Dawn Brancheau, a SeaWorld Orlando trainer attacked by a killer whale, died of drowning and blunt-force trauma, an autopsy released today showed. “Even with immediate medical attention, it would be difficult for her to survive,” a forensic pathologist said.
/ Source: TODAY staff and wire

A SeaWorld Orlando trainer attacked by a killer whale died of drowning and blunt-force trauma to her head, neck and torso, an autopsy released today showed.

The report by the Medical Examiner's Office ruled Dawn Brancheau's official cause of death as drowning and traumatic injuries. Her death was ruled an accident, and toxicology tests found no drugs in her system.

The killer whale snatched the 40-year-old trainer from a poolside platform in its jaws and thrashed her around underwater, killing her in front of a horrified audience Feb. 24. It marked the third time the animal, named Tilikum, had been involved in a human death.

SeaWorld Orlando spokeswoman Becca Bides said the park did not have any comment on the autopsy. Dan Spitz, a forensic pathologist who reviewed the autopsy at NBC News’ request, said: “The whale essentially grabbed hold of the hair and the scalp, and just by the motion of the whale, caused the skin to tear away from the underlying bone.”

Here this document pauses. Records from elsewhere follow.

(** * Chess melee solver: a shallow embedding of [solver.ts]

    The TypeScript program keeps its pieces as objects with a mutable
    [position] field and passes references to them around (a [Capture]
    holds two such references).  The embedding keeps that structure: a
    store maps object references to piece records, a board is the array of
    references held in [Board.pieces], and the two global counters and the
    console are part of the program state. *)

From Stdlib Require Import ZArith List String Ascii Bool Lia DecimalString.
Import ListNotations.
Local Open Scope string_scope.
Local Open Scope list_scope.
Local Open Scope Z_scope.

(** ** Enumerations and records *)

Inductive PieceType := Bishop | King | Knight | Pawn | Queen | Rook.

Inductive Color := White | Black.

Inductive MoveType := Jump | Slide.

Module Move.
Record t := mk { directionX : Z; directionY : Z; type : MoveType }.
End Move.

Module Piece.
(** The fields of a [Piece] object.  The field [moveOptions] is assigned
    once, in the constructor, from [type] and [color]; it is the function
    [moveOptions] below. *)
Record t := mk { type : PieceType; color : Color; position : string }.
End Piece.

Definition Color_eqb (a b : Color) : bool :=
  match a, b with
  | White, White | Black, Black => true
  | _, _ => false
  end.

(** ** JavaScript numbers that may be NaN

    [start.charCodeAt(0)] and [parseInt(start.charAt(1))] are NaN on
    strings that are too short or carry no digit; [None] stands for NaN.
    Arithmetic propagates NaN and every comparison with NaN is false. *)

Definition jsNumber := option Z.

Definition jsAdd (a : jsNumber) (b : Z) : jsNumber := option_map (fun v => v + b) a.

Definition jsLt (a : jsNumber) (b : Z) : bool :=
  match a with Some v => v <? b | None => false end.

Definition jsGt (a : jsNumber) (b : Z) : bool :=
  match a with Some v => b <? v | None => false end.

(** [start.charCodeAt(0)] *)
Definition charCodeAt0 (s : string) : jsNumber :=
  match s with
  | EmptyString => None
  | String c _ => Some (Z.of_nat (nat_of_ascii c))
  end.

(** [parseInt(start.charAt(1))]: the argument is at most one character
    long, so the result is that character's value when it is a decimal
    digit and NaN otherwise. *)
Definition parseIntCharAt1 (s : string) : jsNumber :=
  match s with
  | String _ (String c _) =>
      let n := Z.of_nat (nat_of_ascii c) in
      if (48 <=? n) && (n <=? 57) then Some (n - 48) else None
  | _ => None
  end.

(** [String.fromCharCode(n)]; NaN is converted to the code unit 0.
    Characters are 8-bit here, which covers the codes 97..104 that reach
    this call with a number. *)
Definition fromCharCode (n : jsNumber) : string :=
  let code := match n with Some v => v mod 65536 | None => 0 end in
  String (ascii_of_nat (Z.to_nat code)) EmptyString.

(** Template-literal conversion [`${ y }`] of a number. *)
Definition numberToString (n : jsNumber) : string :=
  match n with
  | Some v => NilZero.string_of_int (Z.to_int v)
  | None => "NaN"
  end.

(** ** Coordinate codec *)

Definition calculatePosition (start : string) (move : Move.t) (multiplier : Z)
  : option string :=
  let x := charCodeAt0 start in
  let x := option_map (fun v => v - 96) x in
  let y := parseIntCharAt1 start in
  let x := jsAdd x (multiplier * Move.directionX move) in
  let y := jsAdd y (multiplier * Move.directionY move) in
  if jsLt x 1 || jsGt x 8 || jsLt y 1 || jsGt y 8 then None
  else Some (fromCharCode (jsAdd x 96) ++ numberToString y)%string.

(** The label of the square in file [x] and rank [y], as the [else] branch
    of [calculatePosition] builds it. *)
Definition encode (x y : Z) : string :=
  (fromCharCode (Some (x + 96)) ++ numberToString (Some y))%string.

(** The (x, y) pair that [calculatePosition] reads off a label. *)
Definition decode (label : string) : jsNumber * jsNumber :=
  (option_map (fun v => v - 96) (charCodeAt0 label), parseIntCharAt1 label).

Definition onBoard (x y : Z) : Prop := 1 <= x <= 8 /\ 1 <= y <= 8.

(** A valid algebraic label: a file letter a-h followed by a rank digit
    1-8, and nothing else. *)
Definition validLabel (label : string) : Prop :=
  exists f r : ascii,
    label = String f (String r EmptyString)
    /\ 97 <= Z.of_nat (nat_of_ascii f) <= 104
    /\ 49 <= Z.of_nat (nat_of_ascii r) <= 56.

Definition validLabelb (label : string) : bool :=
  match label with
  | String f (String r EmptyString) =>
      let a := Z.of_nat (nat_of_ascii f) in
      let b := Z.of_nat (nat_of_ascii r) in
      (97 <=? a) && (a <=? 104) && (49 <=? b) && (b <=? 56)
  | _ => false
  end.

(** ** Move tables

    The constructor of [Piece] chooses the table by piece type, and for a
    pawn also by color. *)

Definition moveOptions (type : PieceType) (color : Color) : list Move.t :=
  match type, color with
  | Bishop, _ =>
      [ Move.mk (-1) (-1) Slide; Move.mk (-1) 1 Slide;
        Move.mk 1 (-1) Slide; Move.mk 1 1 Slide ]
  | King, _ =>
      [ Move.mk (-1) (-1) Jump; Move.mk (-1) 0 Jump; Move.mk (-1) 1 Jump;
        Move.mk 0 (-1) Jump; Move.mk 0 1 Jump;
        Move.mk 1 (-1) Jump; Move.mk 1 0 Jump; Move.mk 1 1 Jump ]
  | Knight, _ =>
      [ Move.mk (-2) (-1) Jump; Move.mk (-2) 1 Jump;
        Move.mk (-1) (-2) Jump; Move.mk (-1) 2 Jump;
        Move.mk 1 (-2) Jump; Move.mk 1 2 Jump;
        Move.mk 2 (-1) Jump; Move.mk 2 1 Jump ]
  | Pawn, White =>
      [ Move.mk (-1) 1 Jump; Move.mk 1 1 Jump ]
  | Pawn, Black =>
      [ Move.mk (-1) (-1) Jump; Move.mk 1 (-1) Jump ]
  | Queen, _ =>
      [ Move.mk (-1) (-1) Slide; Move.mk (-1) 1 Slide;
        Move.mk 1 (-1) Slide; Move.mk 1 1 Slide;
        Move.mk (-1) 0 Slide; Move.mk 0 (-1) Slide;
        Move.mk 0 1 Slide; Move.mk 1 0 Slide ]
  | Rook, _ =>
      [ Move.mk (-1) 0 Slide; Move.mk 0 (-1) Slide;
        Move.mk 0 1 Slide; Move.mk 1 0 Slide ]
  end.

(** ** Objects and references

    A [loc] is a reference to a [Piece] object and a [Heap] gives the
    current fields of every object.  [Board.pieces] is an array of
    references; a [Capture] is a pair of references. *)

Definition loc := nat.
Bind Scope nat_scope with loc.

Definition Heap := loc -> Piece.t.

Definition Board := list loc.

Record Capture := mkCapture { attacker : loc; target : loc }.

(** [piece.position = position] *)
Definition setPosition (h : Heap) (piece : loc) (position : string) : Heap :=
  fun l =>
    if Nat.eqb l piece
    then Piece.mk (Piece.type (h l)) (Piece.color (h l)) position
    else h l.

(** ** Board.findPiece

    The [forEach] visits every piece and overwrites [result] at each
    match. *)

Definition findPiece (h : Heap) (pieces : Board) (position : string) : option loc :=
  fold_left
    (fun result piece =>
       if String.eqb (Piece.position (h piece)) position then Some piece else result)
    pieces None.

(** ** Piece.getPossibleCaptures *)

Section Captures.
Variable h : Heap.
Variable board : Board.
Variable this : loc.

(** The body of the [Jump] branch. *)
Definition jumpCaptures (move : Move.t) : list Capture :=
  match calculatePosition (Piece.position (h this)) move 1 with
  | Some newPosition =>
      match findPiece h board newPosition with
      | Some target =>
          if negb (Color_eqb (Piece.color (h target)) (Piece.color (h this)))
          then [mkCapture this target]
          else []
      | None => []
      end
  | None => []
  end.

(** The [for] loop of the [Slide] branch, from counter value [i], with
    [todo] iterations left before the counter exceeds 7.  A found piece
    ends the loop ([break]); an off-board step or an empty square lets it
    go on. *)
Fixpoint slideLoop (move : Move.t) (i : Z) (todo : nat) : list Capture :=
  match todo with
  | O => []
  | S todo' =>
      match calculatePosition (Piece.position (h this)) move i with
      | Some newPosition =>
          match findPiece h board newPosition with
          | Some target =>
              if negb (Color_eqb (Piece.color (h target)) (Piece.color (h this)))
              then [mkCapture this target]
              else []
          | None => slideLoop move (i + 1) todo'
          end
      | None => slideLoop move (i + 1) todo'
      end
  end.

Definition slideCaptures (move : Move.t) : list Capture := slideLoop move 1 7.

(** What one pass of [moveOptions.forEach] pushes onto [captures]. *)
Definition capturesForMove (move : Move.t) : list Capture :=
  match Move.type move with
  | Jump => jumpCaptures move
  | Slide => slideCaptures move
  end.

Definition getPossibleCaptures : list Capture :=
  flat_map capturesForMove
    (moveOptions (Piece.type (h this)) (Piece.color (h this))).

(** The scan the specification describes: it also stops at the board
    edge, that is at the first off-board step. *)
Fixpoint slideLoopToEdge (move : Move.t) (i : Z) (todo : nat) : list Capture :=
  match todo with
  | O => []
  | S todo' =>
      match calculatePosition (Piece.position (h this)) move i with
      | Some newPosition =>
          match findPiece h board newPosition with
          | Some target =>
              if negb (Color_eqb (Piece.color (h target)) (Piece.color (h this)))
              then [mkCapture this target]
              else []
          | None => slideLoopToEdge move (i + 1) todo'
          end
      | None => []
      end
  end.

Definition slideCapturesToEdge (move : Move.t) : list Capture :=
  slideLoopToEdge move 1 7.
End Captures.

(** ** Board.applyCapture *)

(** The first loop: the first piece whose position equals
    [capture.target.position] is spliced out, and the loop ends there. *)
Fixpoint removeTarget (h : Heap) (capture : Capture) (pieces : Board) : Board :=
  match pieces with
  | [] => []
  | piece :: rest =>
      if String.eqb (Piece.position (h piece)) (Piece.position (h (target capture)))
      then rest
      else piece :: removeTarget h capture rest
  end.

(** The second loop: every piece whose position equals
    [capture.attacker.position], as that field reads when the piece is
    visited, gets [capture.target.position]. *)
Fixpoint relocateAttacker (h : Heap) (capture : Capture) (pieces : Board) : Heap :=
  match pieces with
  | [] => h
  | piece :: rest =>
      let h' :=
        if String.eqb (Piece.position (h piece)) (Piece.position (h (attacker capture)))
        then setPosition h piece (Piece.position (h (target capture)))
        else h in
      relocateAttacker h' capture rest
  end.

Definition applyCapture (h : Heap) (pieces : Board) (capture : Capture)
  : Heap * Board * bool :=
  let initialAmount := Z.of_nat (List.length pieces) in
  let pieces' := removeTarget h capture pieces in
  let h' := relocateAttacker h capture pieces' in
  (h', pieces', Z.of_nat (List.length pieces') =? initialAmount - 1).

Members of the audience said Brancheau's interaction with the whale appeared leisurely and informal at first. But then the whale pulled her under, swinging her around in his mouth. An alarm sounded and staff rushed the audience out of the stadium as workers scrambled around with nets while others called authorities.

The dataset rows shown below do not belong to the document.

(** C4.  [_exitModalState] walks the other instances on the stack from
    the topmost down.  When one of them is not modeless, let [m] be the
    topmost such and [pre] the (modeless) instances above it: the inline
    [pointer-events] is removed from the parts of [pre] and of [m], and
    the part of every other element, the instances below [m] and the
    overlay itself included, is left as it was; [m] is the only modal
    instance among those re-enabled.  When all of them are modeless, the
    inline [pointer-events] is removed from all of them.  Where the overlay
    itself sits on the stack plays no role. *)
Theorem exitModalState_walk this s :
  let top_down := reverse (others s this) in
  let s' := _exitModalState this s in
  (∀ pre m post,
     top_down = pre ++ m :: post →
     Forall (λ el, modeless (ov s el) = true) pre →
     modeless (ov s m) = false →
     s' = reenable (pre ++ [m]) (restore_body this s) ∧
     (∀ el, el ∈ pre ++ [m] → part_pointerEvents (ov s' el) = None) ∧
     (∀ el, el ∉ pre ++ [m] →
            part_pointerEvents (ov s' el) = part_pointerEvents (ov s el)) ∧
     (∀ el, el ∈ pre ++ [m] → modeless (ov s el) = false → el = m)) ∧
  (Forall (λ el, modeless (ov s el) = true) top_down →
     s' = reenable top_down (restore_body this s) ∧
     (∀ el, el ∈ top_down → part_pointerEvents (ov s' el) = None) ∧
     (∀ el, el ∉ top_down →
            part_pointerEvents (ov s' el) = part_pointerEvents (ov s el))).
Proof.
  intros top_down s'. pose proof (others_not_this this s) as Hthis.
  fold top_down in Hthis.
  assert (∀ l, Forall (λ el, modeless (ov s el) = true) l →
    Forall (λ el, modeless (ov (restore_body this s) el) = true) l) as Hmod.
  { intros l Hl. eapply Forall_impl; [exact Hl|]. intros el. simpl.
    by rewrite (restore_body_field modeless). }
  split.
  - intros pre m post Hsplit Hpre Hm.
    assert (s' = reenable (pre ++ [m]) (restore_body this s)) as Hs'.
    { unfold s'. rewrite _exitModalState_others. fold top_down.
      rewrite Hsplit. apply exit_walk_modal.
      - rewrite Hsplit in Hthis.
        apply Forall_app in Hthis as [H1 [H2 _]%Forall_cons].
        apply Forall_app. split; [done|]. by constructor.
      - by apply Hmod.
      - by rewrite (restore_body_field modeless). }
    split_and!; [done| | |].
    + intros el Hel. rewrite Hs'. by apply reenable_in.
    + intros el Hel. rewrite Hs', reenable_notin by done.
      by apply (restore_body_field part_pointerEvents).
    + intros el Hel Hmodal. apply elem_of_app in Hel as [Hel|Hel].
      * rewrite Forall_forall in Hpre. rewrite Hpre in Hmodal; done.
      * by apply list_elem_of_singleton in Hel.
  - intros Hall.
    assert (s' = reenable top_down (restore_body this s)) as Hs'.
    { unfold s'. rewrite _exitModalState_others. fold top_down.
      apply exit_walk_modeless; [done|by apply Hmod]. }
    split_and!; [done| |].
    + intros el Hel. rewrite Hs'. by apply reenable_in.
    + intros el Hel. rewrite Hs', reenable_notin by done.
      by apply (restore_body_field part_pointerEvents).
Qed.
(** The real input of the FFT: the last [min(fftSize, length)] samples,
    zero-padded to [fftSize]. *)
Definition fftInput (signal : list Q) : list Q :=
  let startIndex := Nat.max 0 (length signal - fftSize) in
  map (fun i =>
         if (i <? Nat.min fftSize (length signal))%nat
         then nth (startIndex + i) signal 0 else 0)
      (seq 0 fftSize).

(** What [getSignalQuality()] leaves on the component: it runs
    [getProcessedSignal()] once the buffer holds 30 samples.  The label it
    returns is not modelled. *)
Definition getSignalQuality_state (st : t) : t :=
  if (length (signalBuffer st) <? 30)%nat then st
  else snd (getProcessedSignal st).

Section Estimator.

(** Hanning window, forward FFT and magnitude of the 512 real inputs. *)
Variable spectrum : list Q -> list Q.

(** [calculateHeartRate()]. *)
Definition calculateHeartRate (st : t) : option Z * t :=
  match getProcessedSignal st with
  | (None, st) => (None, st)
  | (Some signal, st) =>
      if (length signal <? 90)%nat then (None, st)
      else
        let real := fftInput signal in
        let magnitude := spectrum real in
        let peakFrequency :=
          findRobustPeakFrequency st magnitude (sampleRate st) in
        (bpmDecision peakFrequency, st)
  end.

End Estimator.

End SignalProcessor.

(** ** Calibration and display: [class HeartRateDetector] *)

Module HeartRateDetector.

(** A heart-rate record [{value, timestamp}]. *)
Record record : Type := Record_ { value : Z; timestamp : Z }.

(** What [updateHeartRate] writes into the [heartRate] element:
    the calibration progress, ["<n> BPM"], or ["-- BPM"]. *)
Inductive display : Type :=
| Calibrating (progress : Z)
| Bpm (n : Z)
| Unavailable.

Record t : Type := mk {
  isDetecting : bool;
  signalProcessor : SignalProcessor.t;
  frameCount : nat;
  calibrationPeriod : Z;
  displayDelay : Z;
  heartRateHistory : list record;
  calibrationStartTime : option Z;
  isCalibrating : bool
}.

(** [constructor()]. *)
Definition constructor : t :=
  {| isDetecting := false;
     signalProcessor := SignalProcessor.constructor 30;
     frameCount := 0;
     calibrationPeriod := 15000;
     displayDelay := 5000;
     heartRateHistory := [];
     calibrationStartTime := None;
     isCalibrating := false |}.

(** [startDetection()], with [now] the value of [Date.now()]. *)
Definition startDetection (now : Z) (d : t) : t :=
  if isDetecting d then d
  else
    {| isDetecting := true;
       signalProcessor := SignalProcessor.reset (signalProcessor d);
       frameCount := 0;
       calibrationPeriod := calibrationPeriod d;
       displayDelay := displayDelay d;
       heartRateHistory := [];
       calibrationStartTime := Some now;
       isCalibrating := true |}.

(** [stopDetection()]. *)
Definition stopDetection (d : t) : t :=
  if negb (isDetecting d) then d
  else
    {| isDetecting := false;
       signalProcessor := signalProcessor d;
       frameCount := frameCount d;
       calibrationPeriod := calibrationPeriod d;
       displayDelay := displayDelay d;
       heartRateHistory := heartRateHistory d;
       calibrationStartTime := calibrationStartTime d;
       isCalibrating := isCalibrating d |}.

(** A number in a condition: [null] and [0] are false. *)
Definition truthy (v : option Z) : bool :=
  match v with
  | Some n => negb (n =? 0)%Z
  | None => false
  end.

Spitz said that there was little that could have been done to save Brancheau’s life once the whale had her. “Had she been able to be pulled from the whale early on, she did sustain severe injuries, and even with fairly immediate medical attention, it would be difficult for her to survive.”

Brancheau suffered a fracture to part of her vertebra and lower jaw, according to the autopsy. The report also showed that she dislocated her left elbow and left knee and had lacerations on her right ear.

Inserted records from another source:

(** *** FPendingLatentCoroutine, the parts that reach the promise *)

Definition Pending_dtor (gt : bool) (s : Sys) : result Sys :=
  checkf gt "Unexpected latent action off the game thread" ;;;
  Pending <- deref_Pending (promise s) ;;
  if Promise Pending then Resume gt true (with_promise Cancel s)
  else Ok s.

Definition UpdateOperation (gt : bool) (s : Sys) (Response : FLatentResponse)
  : result (Sys * FLatentResponse) :=
  checkf gt "Internal error: expected game thread update" ;;;
  Pending <- deref_Pending (promise s) ;;
  if negb (Promise Pending) then Ok (s, DoneIf true Response)
  else
    s <- (match CurrentAwaiter Pending with
          | Some a =>
              if ShouldResume a then
                Resume gt false
                  (with_promise
                     (set_Pending (Some (set_CurrentAwaiter None Pending))) s)
              else Ok s
          | None => Ok s
          end) ;;
    Response <- Respond gt (promise s) Response (LatentInfo Pending) ;;
    Ok (s, Response).

Definition NotifyActionAborted (gt : bool) (s : Sys) : result Sys :=
  checkf gt "Internal error: expected callback from the game thread" ;;;
  Pending <- deref_Pending (promise s) ;;
  if Promise Pending then
    p <- SetExitReason ActionAborted (promise s) ;; Ok (set_promise p s)
  else Ok s.

Definition NotifyObjectDestroyed (gt : bool) (s : Sys) : result Sys :=
  checkf gt "Internal error: expected callback from the game thread" ;;;
  Pending <- deref_Pending (promise s) ;;
  if Promise Pending then
    p <- SetExitReason ObjectDestroyed (promise s) ;; Ok (set_promise p s)
  else Ok s.

(** The exit reasons handed to [SetExitReason] over a promise's lifetime,
    in order. *)
Fixpoint SetExitReasons (Reasons : list ELatentExitReason)
    (p : FLatentPromise) : result FLatentPromise :=
  match Reasons with
  | [] => Ok p
  | Reason :: Reasons =>
      p <- SetExitReason Reason p ;; SetExitReasons Reasons p
  end.

Definition abnormal (Reason : ELatentExitReason) : bool :=
  negb (ELatentExitReason_eqb Reason Normal).

(** *** Starting *)

(** The action manager's two operations, as the spec's interface has them:
    find an action by (target, id), add a new one. *)
Definition FindExistingAction (lam : list (UObjectPtr * Z * nat))
    (Target : UObjectPtr) (Id : Z) : option nat :=
  match find (fun e => same_object (fst (fst e)) Target
                       && (snd (fst e) =? Id)) lam with
  | Some e => Some (snd e)
  | None => None
  end.

Definition AddNewAction (lam : list (UObjectPtr * Z * nat))
    (Target : UObjectPtr) (Id : Z) (Action : nat) :=
  lam ++ [(Target, Id, Action)].

Definition initial_suspend (gt : bool) (s : Sys)
  : result (Sys * FInitialSuspend.EAction) :=
  checkf gt "Latent coroutines may only be started on the game thread" ;;;
  match World (promise s) with
  | None => Fatal "null World dereferenced"
  | Some _ =>
      Pending <- deref_Pending (promise s) ;;
      let Info := LatentInfo Pending in
      match FindExistingAction (LAM s) (CallbackTarget Info) (UUID Info) with
      | Some _ => Ok (s, FInitialSuspend.Destroy)
      | None =>
          if negb (IsValid (CallbackTarget Info)) then
            Ok (log (EvEnsure
                       "Not starting latent coroutine with invalid target") s,
                FInitialSuspend.Destroy)
          else
            Ok (set_LAM (AddNewAction (LAM s) (CallbackTarget Info)
                                      (UUID Info) (self Pending)) s,
                FInitialSuspend.Resume)
      end
  end.

(** FInitialSuspend::await_suspend *)
Definition await_suspend (gt : bool) (Action : FInitialSuspend.EAction)
    (s : Sys) : result Sys :=
  match Action with
  | FInitialSuspend.Resume => Resume gt false s
  | FInitialSuspend.Destroy => Handle_destroy gt s
  end.

(** The start of a latent coroutine, once its promise is constructed. *)
Definition start (gt : bool) (s : Sys) : result Sys :=
  r <- initial_suspend gt s ;;
  await_suspend gt (snd r) (fst r).

(** How often the body was resumed, by the trace. *)
Definition resumptions (tr : list Event) : nat :=
  length (filter (fun e => match e with EvBodyResumed => true
                                      | _ => false end) tr).

(** What can reach a coroutine from the game thread while it is away on
    another thread: a cancellation, a tick of the action manager, the
    action manager destroying the bridge (which cancels and forces a
    resume).  A tick answers with a response. *)
Inductive Request := ReqCancel | ReqTick | ReqDestroyBridge.

Definition request (r : Request) (s : Sys)
  : result (Sys * list FLatentResponse) :=
  match r with
  | ReqCancel => Ok (with_promise Cancel s, [])
  | ReqTick =>
      r <- UpdateOperation true s NoResponse ;; Ok (fst r, [snd r])
  | ReqDestroyBridge => s <- Pending_dtor true s ;; Ok (s, [])
  end.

SeaWorld has removed Tilikum from its daily shows and ordered its trainers to keep their distance from the animal. He is twice as big as any other orca at the park. The park imposed the restrictions while it reviews its killer whale safety protocols. Marine biologist Philippe Cousteau told NBC News: “They are trained by cues like hand signals, so it’s possible that [Tilikum] misread the hand signals from the trainer.”

Tilikum continues to live in the park's seven-tank orca complex and learns new behaviors now that trainers don't get close to him.

Also today, a Florida judge extended a temporary order prohibiting the release of images from law enforcement's investigation and a video of Brancheau's death. Without the order, the material would become public under Florida law once the Orange County Sheriff's Office concludes its investigation.

An attorney for several media organizations said at a hearing last week that she didn't object to an extension of the injunction so that all sides could reach a resolution. Recent precedents have allowed news organizations to view images but not make copies for public dissemination.

The Associated Press contributed reporting to this story.